Don Reble <djr@nk.ca> writes:
Let p be a good prime if it has only one digit or else a single digit can be deleted leaving a prime.
Note that this definition was later amended. More below.
Sounds good to me. Indeed, a big prime may have a number of "shortened primes"; I wonder how many to expect.
Roughly, a number N has a 1/log(N) chance of being prime.

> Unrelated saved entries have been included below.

Lemma half_run_complete ns : forall q e dst o k,
  half_ok ns -> is_state q -> bytes_ok o -> (k < 30)%nat -> (e =? 0) = negb (all_ones (prefix_of q)) ->
  prefix_of q ++ flat_map (bits 4) ns = encode_bits o ++ ones k ->
  exists q' e', half_run ns q e dst = Some (q', e', dst ++ o) /\ prefix_of q' = ones k /\ (e' =? 0) = false.
Proof.
  induction ns as [|n ns IH]; intros q e dst o k Hns Hq Ho Hk He H; cbn [half_run flat_map] in *.
  { rewrite app_nil_r in H. destruct o as [|s o].
    - exists q, e. unfold encode_bits in H. cbn [flat_map app] in H. rewrite app_nil_r, He, H. split_and!; [done|done|].
      rewrite (proj2 (all_ones_spec (ones k))); [done|]. by rewrite length_replicate.
    - apply Forall_cons_1 in Ho as [Hs Ho]. unfold encode_bits in H. cbn [flat_map] in H. rewrite <- app_assoc in H.
      by apply prefix_open in H. }
  apply Forall_cons_1 in Hns as [Hn Hns]. pose proof (half_step q n dst Hq Hn) as Hst. rewrite app_assoc in H.
  destruct (ngx_http_huff_decode_bits q n dst) as [[[q1 e1] d1]|]; cbn [mbind option_bind].
  - destruct Hst as (Hq1 & He1 & o1 & -> & Ho1 & Hw1). rewrite Hw1, <- app_assoc in H.
    apply encode_bits_strip in H as (o2 & -> & H); [|done..]. apply Forall_app in Ho as [_ Ho].
    destruct (IH q1 e1 (dst ++ o1) o2 k) as (q' & e' & Hr & Hq' & He'); auto.
    exists q', e'. by rewrite app_assoc.
  - destruct Hst as [Hst1 Hst2]. destruct o as [|s o]; [by apply Hst2 in H|].
    unfold encode_bits in H. cbn [flat_map] in H. rewrite <- (app_assoc (code_bits s)) in H. apply Forall_cons_1 in Ho as [Hs _].
    by apply Hst1 in H.
Qed.

Lemma decode_spec (src out : list Z) :
  bytes_ok src ->
  ngx_http_huff_decode 0 src [] true = Some (0, out)
  <-> bytes_ok out /\ exists k, (k < 30)%nat /\ text_bits src = encode_bits out ++ ones k.
Proof.
  intros Hs. destruct (halves_of_text src Hs) as [Hh Ht]. unfold ngx_http_huff_decode. rewrite decode_loop_halves.
  assert (H0 : is_state 0 /\ (1 =? 0) = negb (all_ones (prefix_of 0))) by done. destruct H0 as [Hq0 He0]. split.
  - intros H. destruct (half_run _ _ _ _) as [[[q e] dst]|] eqn:E; [cbn [mbind option_bind] in H|done].
    apply half_run_sound in E as (Hq & He & o & -> & Ho & Hw); [|done..]. cbn [app] in H.
    destruct (e =? 0); simplify_eq. split; [done|]. exists (length (prefix_of q)). split; [by apply prefix_length|].
    rewrite <- Ht. symmetry in He. apply negb_false_iff, all_ones_spec in He. rewrite <- He. exact Hw.
  - intros (Ho & k & Hk & Hw). rewrite <- Ht in Hw.
    destruct (half_run_complete (halves_of src) 0 1 [] out k) as (q & e & -> & _ & He); auto.
    cbn [mbind option_bind app]. by rewrite He.
Qed.

Lemma decode_loop_app a b : forall q e dst,
  huff_decode_loop (a ++ b) q e dst
  = ('(q, e, dst) ← huff_decode_loop a q e dst; huff_decode_loop b q e dst).
Proof.
  induction a as [|c a IH]; intros q e dst; [done|]. cbn [app huff_decode_loop].
  destruct (ngx_http_huff_decode_bits q _ dst) as [[[q1 e1] d1]|]; [cbn [mbind option_bind]|done].
  destruct (ngx_http_huff_decode_bits q1 _ d1) as [[[q2 e2] d2]|]; [cbn [mbind option_bind]|done]. apply IH.
Qed.

(** C14. The decoder accepts a byte string and returns [out] exactly when the string is
    the codes of [out] followed by at most 29 one bits (a proper prefix of the
    end-of-string code), and a string that arrives in pieces is decoded as if it had
    arrived whole. *)
Theorem huffman_decode_correct (src out : list Z) (Hs : bytes_ok src) :
  (ngx_http_huff_decode 0 src [] true = Some (0, out)
   <-> bytes_ok out /\ exists k, (k < 30)%nat /\ text_bits src = encode_bits out ++ replicate k true)
  /\ forall a c b last, src = a ++ c :: b ->
     ngx_http_huff_decode 0 src [] last
     = ('(q, dst) ← ngx_http_huff_decode 0 a [] false; ngx_http_huff_decode q (c :: b) dst last).
Proof.
  split; [by apply decode_spec|]. intros a c b last ->. unfold ngx_http_huff_decode. rewrite decode_loop_app.
  by destruct (huff_decode_loop a 0 1 []) as [[[q e] dst]|].
Qed.

Lemma huffman_decode_correct_witness :
  bytes_ok [0xf1; 0xe3; 0xc7; 0xff; 0xff] /\
  bytes_ok (str("www")) /\ exists k, (k < 30)%nat
    /\ text_bits [0xf1; 0xe3; 0xc7; 0xff; 0xff] = encode_bits (str("www")) ++ replicate k true.
Proof.
  split; [by_evaluation|].
  apply (proj1 (huffman_decode_correct [0xf1; 0xe3; 0xc7; 0xff; 0xff] (str("www")) ltac:(by_evaluation))).
  vm_compute. reflexivity.
Defined.

(** C15. What the encoder returns: zero when the codes of the string do not fit in fewer
    bytes than the string has, and otherwise their exact number of bytes, with the
    codes followed by fewer than eight one bits in the buffer; and the decoder gives
    the string back (in lower case when that was asked for). *)
Theorem huffman_roundtrip (src : list Z) (lower : bool) (Hs : bytes_ok src) :
  let b := encode_bits (lowered lower src) in
  let n := (Z.of_nat (length b) + 7) / 8 in
  if n <? Z.of_nat (length src) then exists dst k,
    ngx_http_huff_encode src lower = (n, dst) /\ Z.of_nat (length dst) = n /\ bytes_ok dst
    /\ (k < 8)%nat /\ text_bits dst = b ++ replicate k true
    /\ ngx_http_huff_decode 0 dst [] true = Some (0, lowered lower src)
  else fst (ngx_http_huff_encode src lower) = 0.
Proof.
  pose proof (encode_spec src lower Hs) as H. cbn zeta in *.
  destruct (_ <? _); [|done]. destruct H as (dst & k & H1 & H2 & H3 & H4 & H5). exists dst, k.
  split_and!; auto. apply decode_spec; [done|]. split; [|exists k; split; [lia|done]].
  unfold lowered. destruct lower; [|done]. apply Forall_map. eapply Forall_impl; [|exact Hs].
  intros c Hc. unfold is_byte, tolower in *. case_if; zbool; lia.
Qed.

That is, if a number has D digits, the odds are about log(10)/D = 2.302585/D.
If a number is prime, it's coprime to 10, at least, and so ends with 1, 3, 7, or 9. And "almost all" of the shortenings are also coprime to 10. The odds of being prime increase by a factor of almost 2.5.
So that's the product of 1 = probability of staying prime to 2 2 = relative density of primes in {1} mod 2 1 = probability of staying prime to 5 5/4 = relative density of primes in {1,2,3,4} mod 5 so 5/2 log(10)/D = 5.756463/D. In general, consider that we delete the k'th digit, b, from a D-digit prime P=a + b*10^k + (c*10^(k+1)), producing N = a + c*10^k = P - (b + 9*c)*10^k. For any a prime q, N==0 (mod q) iff P==(b+9c)10^k (mod q). I get Prob(N==0) (mod q) = 0 when q=2 or q=5, 3/10 when q=3, 1/q when q>5. So the probability that N is prime will be (Log(10)/D) Product (1 - Prob(q|N))/(1-1/q) (q prime) = (Log(10)/D) * (1/(1/2)) * ((7/10)/(2/3)) * (1/(4/5)) * ((1-1/q)/(1-1/q)) ^ whatever = (21/8) (Log(10)/D) = 6.044286/D .
Anyway, although the odds might not scale by 2.5, it comes awfully close: maybe 2.4971498... :-) So the primality-probability of a shortened prime is about 5.7499001/D.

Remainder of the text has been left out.